### What you are asked to do
Your answer should be the exact lines of the data below from the one containing "Open Scope list_scope." through the one containing "unfold EMPTY_COMMANDS_BITS. destruct"; please include nothing else.

[Recorded data Boundary: Start]

(* ===== verification/Acl.v ===== *)
(** * Access control lists ([wedb/wacl/src])

    [Perms]: which commands a user may run ([command_permission_set.rs]).
    [Passwords]: password hashes ([acl_password.rs], [secrets_utility.rs]).
    [Users]: users and the rules that change them ([user.rs], [acl_parser.rs]).
    [Access]: the bootstrap user and authentication ([access_control_list.rs],
    [auth/garnet_acl_authenticator.rs]).  [AclCommands]: ACL SETUSER, DELUSER and
    GETUSER and AUTH over the stored users
    ([wedb/wnode/src/resp/acl_commands.rs]).

    A change of the permissions also rewrites the text that describes them, by
    parsing shorter rules, which is a recursion on the number of words of that
    text; [rationalize] takes it as fuel. *)

From Stdlib Require Import ZArith Lia Bool Ascii String.
From stdpp Require Import base list numbers option tactics strings gmap pretty.
From S2P Require Import Prelude Bytes Hasher Codec AclCatalog.

Open Scope string_scope.
Open Scope list_scope.
Open Scope Z_scope.

Inductive AclError : Type :=
| ErrCodec
| ErrAcl (message : string)
| ErrParsing (message filename : string) (line : Z)
| ErrPassword (message : string)
| UnknownOperation (op : string)
| CategoryDoesNotExist (category_name : string)
| CommandDoesNotExist (command_name : string).
Lemma empty_off p d : Valid d -> command_list p = EMPTY_COMMANDS_BITS -> bit_on p d = false.
Proof.
  intros Hd E. rewrite bit_on_testbit by (done || rewrite E; apply empty_bits). rewrite E, nth_lookup.
  unfold EMPTY_COMMANDS_BITS. destruct (_ !! _) as [w|] eqn:El; [|by rewrite Z.testbit_0_l].
  apply lookup_replicate in El as [-> _]. apply Z.testbit_0_l.
Qed.

Lemma full_on p d : Valid d -> command_list p = ALL_COMMANDS_BITS -> bit_on p d = true.
Proof.
  intros Hd E. destruct (word_bound d Hd) as [Hw Hl]. rewrite bit_on_testbit by (done || rewrite E; apply full_bits). rewrite E, nth_lookup.
  unfold ALL_COMMANDS_BITS. rewrite lookup_replicate_2 by lia. cbn [default]. unfold id. change u64_max with (Z.ones 64).
  rewrite ones_testbit by lia. lia.
Qed.

Lemma wf_all_set : Wf all.
Proof. split; [apply empty_bits|done|done|done| |done]. intros n Hn. by apply elem_of_union in Hn as [Hn%elem_of_empty|Hn%elem_of_empty]. Qed.

Lemma wf_none_set : Wf none.
Proof.
  split; [apply empty_bits|done|done|done| |]; [intros n Hn; by apply elem_of_union in Hn as [Hn%elem_of_empty|Hn%elem_of_empty]|]. intros d Hd. unfold can_run_command. cbn [is_all special none].
  rewrite !empty_off; [done|by apply normalize_valid|done|done|done].
Qed.

Lemma none_runs p d : Wf p -> special p = NoneOf -> Valid d -> can_run_command p d = false.
Proof. intros HW E Hd. unfold can_run_command, is_all. rewrite E. apply empty_off; [done|]. apply (wf_zero p HW). by rewrite E. Qed.

(** The set with the sentinel [All] spelled out. *)
Lemma copy_ok p : Wf p -> Wf (copy p) /\ special (copy p) = SetOf /\ SameCustom p (copy p) /\
  forall d, Valid d -> can_run_command (copy p) d = can_run_command p d.
Proof.
  intros HW.
  assert (Hr : forall d, Valid d -> can_run_command (copy p) d = can_run_command p d).
  { intros d Hd. unfold can_run_command, copy. cbn [is_all special with_bits]. destruct (is_all p) eqn:E; [by apply full_on|done]. }
  split_and!; try done. split; cbn [special copy with_bits custom_allowed custom_denied]; try done.
  - unfold copy. cbn [command_list with_bits]. destruct (is_all p); [apply full_bits|apply HW].
  - apply HW.
  - intros d Hd. rewrite !Hr by (done || by apply normalize_valid). by apply HW.
Qed.
(* ===== verification/Index.v ===== *)
(** * The hash index ([wedb/windex/src])

    Overflow pool ([overflow_pool.rs]), chain walking ([chain.rs]), lookup
    ([find.rs]), insertion and deletion ([insert.rs]), entry handles
    ([entry_info.rs]) and bucket splitting ([split.rs]), as programs over the
    atomic words of the main bucket array, the overflow chunks and the pool's
    counters.  Unbounded loops take fuel and return [None] when it runs out. *)

From stdpp Require Import base list numbers option tactics.
From Stdlib Require Import ZArith Lia Bool.
From S2P Require Import Prelude Base Atomic Bucket Candidate.
Local Open Scope prog_scope.

Module Index.
Import Bucket.

(** ** Memory layout *)

(** A bucket: one of the main array, or a slot of an overflow chunk. *)
Inductive bref : Type :=
| Main (idx : Z)
| Ovf (chunk slot : Z).

#[export] Instance bref_eq_dec : EqDecision bref.
Proof. solve_decision. Defined.

Inductive iloc : Type :=
| Slot (b : bref) (i : nat)
| PAllocated
| PFreeHead
| PFreeCount
| PChunk (idx : Z).

#[export] Instance iloc_eq_dec : EqDecision iloc.
Proof. solve_decision. Defined.

Abbreviation iprog := (prog iloc).
Abbreviation cells := Slot.

Inductive Error : Type :=
| InvalidBucketCount (n : Z)
| InvalidAddress (a : Z)
| AddressOverflow (a : Z)
| OverflowPoolExhausted
| OverflowCycleDetected
| LockTimeout
| Mem.

(** [HashIndex]: the immutable fields; buckets and pool live in memory. *)
Record HashIndex : Type := mkIndex { size : Z; mask : Z }.

(** [size_of::<HashBucket>()]. *)
Definition BUCKET_BYTES : Z := 64.

Section New.
(** [DirectVirtualMemory::allocate(size, align)]: whether the operating system
    grants the zero-filled mapping. *)
Context (vm_allocate : Z -> Z -> bool).

Definition buckets_new (len : Z) : Z + Error :=
  if len =? 0 then inr (InvalidBucketCount 0)
  else match checked_mul len BUCKET_BYTES with
       | None => inr (InvalidBucketCount len)
       | Some size_bytes => if vm_allocate size_bytes 64 then inl len else inr Mem
       end.
(* ===== verification/SplitSpec.v ===== *)
(** * Splitting buckets ([wedb/windex/src/split.rs])

    Migrating the chain of one bucket into a table of twice the size inserts, for
    every live entry, exactly the entries the split prescribes, into the two
    buckets the old one divides into. *)

From stdpp Require Import base list numbers option tactics.
From Stdlib Require Import ZArith Lia Bool.
From S2P Require Import Prelude Base Atomic Bucket Index OverflowPool Table.
Local Open Scope prog_scope.

Module SplitSpec.
Import Bucket Index OverflowPool Table Split.

(** ** Programs on part of the memory *)

Lemma run_relocate {L M A} `{EqDecision L, EqDecision M} (f : L -> M) (p : prog L A) :
  (forall l l', f l = f l' -> l = l') -> forall (m : mem M) (n : mem L),
  (forall l, m (f l) = n l) ->
  (run (relocate f p) m).1 = (run p n).1 /\ (forall l, (run (relocate f p) m).2 (f l) = (run p n).2 l) /\
  (forall x, (forall l, x <> f l) -> (run (relocate f p) m).2 x = m x).
Proof.
  intros Hinj. assert (forall (m : mem M) (n : mem L) l v, (forall l, m (f l) = n l) ->
    forall l', upd m (f l) v (f l') = upd n l v l') as Hupd.
  { intros m n l v Hmn l'. unfold upd. destruct (decide (l = l')) as [->|Hne].
    - by rewrite decide_True.
    - rewrite decide_False; [done|]. by intros ?%Hinj. }
  assert (forall (m : mem M) l v x, (forall l, x <> f l) -> upd m (f l) v x = m x) as Hout
    by (intros m l v x Hx; rewrite upd_ne; [done|by apply not_eq_sym]).
  induction p as [a|l k IH|l v k IH|w l old new k IH|l g k IH]; intros m n Hmn; cbn [relocate run].
  - done.
  - rewrite Hmn. by apply IH.
  - destruct (IH (upd m (f l) v) (upd n l v)) as (H1 & H2 & H3); [by apply Hupd|].
    split_and!; [done..|]. intros x Hx. by rewrite H3, Hout.
  - rewrite Hmn. destruct (n l =? old); [|by apply IH].
    destruct (IH true old (upd m (f l) new) (upd n l new)) as (H1 & H2 & H3); [by apply Hupd|].
    split_and!; [done..|]. intros x Hx. by rewrite H3, Hout.
  - rewrite Hmn. destruct (IH (n l) (upd m (f l) (g (n l))) (upd n l (g (n l)))) as (H1 & H2 & H3);
      [by apply Hupd|]. split_and!; [done..|]. intros x Hx. by rewrite H3, Hout.
Qed.

(** ** What a split inserts *)

(** A main bucket of the new table and an entry for it. *)
Abbreviation move := (Z * Z)%type.

Section Split.
Context (old_index new_index : HashIndex) (fuel sub : nat) (min_valid_addr : Z).
Context (record_locator : Z -> option (Z * Z)) (trace_back : Z -> Z -> option Z).

(** Live: valid, with an address, and not truncated from the log. *)
Definition live_entry (raw : Z) : bool :=
  negb (raw =? 0) && Entry.is_valid raw && negb (Entry.address raw =? 0) &&
  negb ((0 <? min_valid_addr) && negb (Entry.is_read_cache raw) && (Entry.address raw <? min_valid_addr)).

Definition entry_of (address tag : Z) : Z := Entry.new address tag false.

(** The entry goes to the side of its record's hash, and the first record of
    the other side behind it in the log to that side; an entry whose record is
    not in memory goes to both. *)
Definition moves (left right bit_pos raw : Z) : list move :=
  if live_entry raw then
    let addr := Entry.address raw in
    let tag := Entry.tag raw in
    match record_locator addr with
    | Some (hash, prev_addr) =>
        let to_right := Z.testbit hash bit_pos in
        (if to_right then right else left, entry_of addr tag) ::
        (if prev_addr =? 0 then []
         else match trace_back prev_addr (if to_right then 0 else 1) with
              | Some other => [(if to_right then left else right, entry_of other tag)]
              | None => []
              end)
    | None => [(left, entry_of addr tag); (right, entry_of addr tag)]
    end
  else [].

(** The entries of [mv] for bucket [j]. *)
Definition bound_for (j : Z) (mv : list move) : list Z := map snd (filter (fun x => x.1 = j) mv).

(** The new table gained the entries of [mv]. *)
Definition migrated (mv : list move) (m : mem iloc) (chains : Z -> list Z) (m' : mem iloc)
    (chains' : Z -> list Z) : Prop :=
  forall j, 0 <= j < size new_index ->
    occupied m' chains' j ≡ₚ bound_for j mv ++ occupied m chains j.

Lemma bound_for_app j mv1 mv2 : bound_for j (mv1 ++ mv2) = bound_for j mv1 ++ bound_for j mv2.
Proof. unfold bound_for. by rewrite list.filter_app, map_app. Qed.

Lemma migrated_nil m chains : migrated [] m chains m chains.
Proof. by intros j Hj. Qed.

Lemma migrated_app mv1 mv2 m c m1 c1 m2 c2 :
  migrated mv1 m c m1 c1 -> migrated mv2 m1 c1 m2 c2 -> migrated (mv1 ++ mv2) m c m2 c2.
Proof.
  intros H1 H2 j Hj. rewrite (H2 j Hj), (H1 j Hj). unfold bound_for.
  rewrite list.filter_app, map_app, !app_assoc. apply Permutation_app_tail, Permutation_app_comm.
Qed.

Lemma migrated_one i e m c m' c' :
  added new_index i e m c m' c' -> migrated [(i, e)] m c m' c'.
Proof.
  intros [Hi Ho] j Hj. unfold bound_for. destruct (decide (j = i)) as [->|Hne].
  - rewrite filter_cons_True by done. done.
  - rewrite filter_cons_False by (cbn; congruence). rewrite filter_nil. cbn [map app].
    unfold occupied. by rewrite Ho.
Qed.

(** A chain whose words did not change kept its length. *)
Lemma words_at_length m chains j : length (words_at m chains j) = (7 * S (length (chains j)))%nat.
Proof.
  unfold words_at, buckets_at, chain_words, chain_buckets. generalize (chains j) as ids. intros ids.
  change (Main j :: map get_unchecked ids) with ([Main j] ++ map get_unchecked ids).
  replace (S (length ids)) with (length ([Main j] ++ map get_unchecked ids))
    by (by rewrite length_app, length_map).
  generalize ([Main j] ++ map get_unchecked ids) as bs. intros bs.
  induction bs as [|b bs IH]; [done|]. cbn [mbind list_bind]. rewrite length_app.
  rewrite IH. unfold bucket_words. rewrite length_map, length_seq. cbn [length]. unfold DATA_ENTRIES. lia.
Qed.

Lemma bound_one idx e j : bound_for j [(idx, e)] = if decide (j = idx) then [e] else [].
Proof.
  unfold bound_for. case_decide as E.
  - by rewrite filter_cons_True.
  - by rewrite filter_cons_False by (cbn; congruence).
Qed.

Lemma added_lengths i e m c m' c' :
  added new_index i e m c m' c' -> grown c c' -> forall j, 0 <= j < size new_index ->
  (length (c' j) <= length (c j) + if decide (j = i) then 1 else 0)%nat.
Proof.
  intros [_ Ho] Hg j Hj. case_decide as E; [specialize (Hg j); lia|].
  pose proof (words_at_length m' c' j) as H1. rewrite (Ho j Hj E), words_at_length in H1. lia.
Qed.

(** ** Migrating steps *)

Context (mo : mem iloc).

(** The old table is [mo]; the new one is well formed, with room for [k j] more
    overflow buckets in the walks of chain [j]. *)
Record state (k : Z -> nat) (m : mem loc2) (mn : mem iloc) (chains : Z -> list Z) (fl : list Z) : Prop := {
  st_old : forall l, m (inl l) = mo l;
  st_new : forall l, m (inr l) = mn l;
  st_ok : index_ok new_index mn chains fl;
  st_fuel : forall j, 0 <= j < size new_index -> (length (chains j) + k j < fuel)%nat;
  st_steps : forall j, 0 <= j < size new_index ->
    Z.of_nat (length (chains j) + k j) < MAX_CHAIN_STEPS
}.

Lemma state_ext k k' m mn chains fl :
  (forall j, k j = k' j) -> state k m mn chains fl -> state k' m mn chains fl.
Proof. intros E [H1 H2 H3 H4 H5]. split; [done..| |]; intros j Hj; rewrite <- E; auto. Qed.

(** [p] inserts [mv], or stops when no overflow bucket is left. *)
Definition does (p : prog loc2 (option (unit + Error))) (mv : list move) : Prop :=
  forall k m mn chains fl, state (fun j => length (bound_for j mv) + k j)%nat m mn chains fl ->
    let '(r, m') := run p m in
    exists mn' chains' fl' k' mv',
      state k' m' mn' chains' fl' /\ migrated mv' mn chains mn' chains' /\
      ((r = Some (inl tt) /\ mv' = mv /\ k' = k) \/
       (r = Some (inr OverflowPoolExhausted) /\ mv' `prefix_of` mv /\ fl' = [] /\
        mn' PAllocated = CAPACITY)).

Lemma does_ret : does (Ret (Some (inl tt))) [].
Proof.
  intros k m mn chains fl Hs. cbn. exists mn, chains, fl, k, []. split; [done|].
  split; [apply migrated_nil|]. by left.
Qed.

Lemma does_then p q mv1 mv2 : does p mv1 -> does q mv2 -> does (try_then p q) (mv1 ++ mv2).
Proof.
  intros Hp Hq k m mn chains fl Hs. unfold try_then. rewrite run_bind.
  eapply (state_ext _ (fun j => length (bound_for j mv1) + (length (bound_for j mv2) + k j))%nat) in Hs;
    [|intros j; rewrite bound_for_app, length_app; lia].
  specialize (Hp (fun j => length (bound_for j mv2) + k j)%nat _ _ _ _ Hs).
  destruct (run p m) as [r m1].
  destruct Hp as (mn1 & c1 & fl1 & k1 & mv1' & Hs1 & Hm1 & [(-> & -> & ->)|(-> & Hpre & Hfl & Hcap)]).
  - specialize (Hq k _ _ _ _ Hs1). destruct (run q m1) as [r m2].
    destruct Hq as (mn2 & c2 & fl2 & k2 & mv2' & Hs2 & Hm2 & H).
    exists mn2, c2, fl2, k2, (mv1 ++ mv2'). split; [done|]. split; [by eapply migrated_app|].
    destruct H as [(-> & -> & ->)|(-> & Hpre & ? & ?)]; [by left|right].
    split_and!; [done| |done..]. by apply prefix_app.
  - cbn. exists mn1, c1, fl1, k1, mv1'. split; [done|]. split; [done|]. right.
    split_and!; [done| |done..]. by apply prefix_app_r.
Qed.

Lemma does_load b i (q : Z -> prog loc2 (option (unit + Error))) mv :
  does (q (mo (Slot b i))) mv -> does (let* raw := in_old (load (cells b i)) in q raw) mv.
Proof.
  intros H k m mn chains fl Hs. cbn. rewrite (st_old _ _ _ _ _ Hs). by apply (H k m mn chains fl).
Qed.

[Recorded data Boundary: End]

### Exercise solution
Open Scope list_scope.
Open Scope Z_scope.

Inductive AclError : Type :=
| ErrCodec
| ErrAcl (message : string)
| ErrParsing (message filename : string) (line : Z)
| ErrPassword (message : string)
| UnknownOperation (op : string)
| CategoryDoesNotExist (category_name : string)
| CommandDoesNotExist (command_name : string).
Lemma empty_off p d : Valid d -> command_list p = EMPTY_COMMANDS_BITS -> bit_on p d = false.
Proof.
  intros Hd E. rewrite bit_on_testbit by (done || rewrite E; apply empty_bits). rewrite E, nth_lookup.
  unfold EMPTY_COMMANDS_BITS. destruct (_ !! _) as [w|] eqn:El; [|by rewrite Z.testbit_0_l].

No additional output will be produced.